WORK INSTRUCTIONS:
Copy each line from the data that has the word "payload" in it.

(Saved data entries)
(** One iteration of [count_server_drops]. *)
Definition count_one (n : N) (drops : gmap K N) k : gmap K N :=
  <[k := u64_saturating_add (default 0 (drops !! k)) n]> drops.

(** [ChannelStore::count_server_drops]. *)
Definition count_server_drops st (n : N) : ChannelStore Uuid DateTime K :=
  if n =? 0 then st
  else mkStore (core st) (foldl (count_one n) (server_drops st) (map_to_list (cursors (core st))).*1).

(** [ChannelStore::retained]. *)
Definition retained st : list (MessageEnvelope Uuid DateTime * N) :=
  (λ e, (message e, seq e)) <$> entries (ring (core st)).

(** [ChannelStore::park]. *)
Definition store_park st (who : string) env (t : N)
    : ChannelStore Uuid DateTime K * result N Deferred.QuotaExceeded :=
  let '(c, r) := core_park (core st) who env t in (mkStore c (server_drops st), r).

(** [ChannelStore::next_release]. *)
Definition store_next_release st : option N := core_next_release (core st).

(** [ChannelStore::release_due]. *)
Definition store_release_due st (now : N)
    : ChannelStore Uuid DateTime K * ReleaseReport (MessageEnvelope Uuid DateTime) K :=
  let '(c, rep) := core_release_due (core st) now in (mkStore c (server_drops st), rep).

(** [ChannelStore::deferred_for_sender]. *)
Definition store_deferred_for_sender st (who : string)
    : list (Deferred.Deferred (MessageEnvelope Uuid DateTime)) :=
  deferred_for_sender (core st) who.

(** [ChannelStore::parked_senders]. *)
Definition parked_senders st : list string := Deferred.sender <$> deferred_at (core st) 0.

(** [ChannelStore::parked]. *)
Definition store_parked st : list (MessageEnvelope Uuid DateTime * N) :=
  (λ e, (Deferred.payload e, Deferred.release_at e)) <$> deferred_at (core st) 0.

(** The struct update [MessageEnvelope { body, ..entry.message.clone() }]. *)
Definition with_body env (b : string) : MessageEnvelope Uuid DateTime :=
  mkEnvelope (message_id env) (source env) (channel env) (env_sender env) (publish_ts env) b
    (reply_to env) (delivery_deadline env) (deliver_after env) (impetus env) (urgency env)
    (envelope_type env).

(** [ChannelStore::apply_defer_op]. *)
Definition apply_defer_op st (who : string) (mid : Uuid) (op : DeferOp) (now : N)
    : panics (ChannelStore Uuid DateTime K * DeferOpOutcome) :=
  match owned_deferred (core st) who (λ m, bool_decide (message_id m = mid)) now with
  | PastCutoff t => Returns (st, NotParked (Some t))
  | NotFound => Returns (st, NotParked None)
  | WrongSender owner => Returns (st, OutcomeWrongSender owner)
  | Owned i e =>
      let replacement :=
        match op with
        | OpCancel => None
        | OpEdit b _ => with_body (Deferred.payload e) <$> b
        end in
      match op with
      | OpCancel =>
          let '(c, r) := cancel_deferred (core st) i in
          _ ← rust_expect r "attach client: the entry just resolved is still parked";
          Returns (mkStore c (server_drops st), Applied)
      | OpEdit _ t =>
          let '(c, r) := edit_deferred (core st) i replacement t in
          _ ← rust_assert (match r with Ok _ => true | Err _ => false end)
                "attach client: the entry just resolved is still parked";
          Returns (mkStore c (server_drops st), Applied)
      end
  end.
End store.

Section stores.
Context {Uuid DateTime K : Type} `{EqDecision Uuid, Countable K}.
Implicit Types (ss : ChannelStores Uuid DateTime K) (c : string).

Definition with_stores ss (m : gmap string (ChannelStore Uuid DateTime K)) : ChannelStores Uuid DateTime K :=
  mkStores (stores_epoch ss) m.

PROBLEM SOLUTION:
  (λ e, (Deferred.payload e, Deferred.release_at e)) <$> deferred_at (core st) 0.
        | OpEdit b _ => with_body (Deferred.payload e) <$> b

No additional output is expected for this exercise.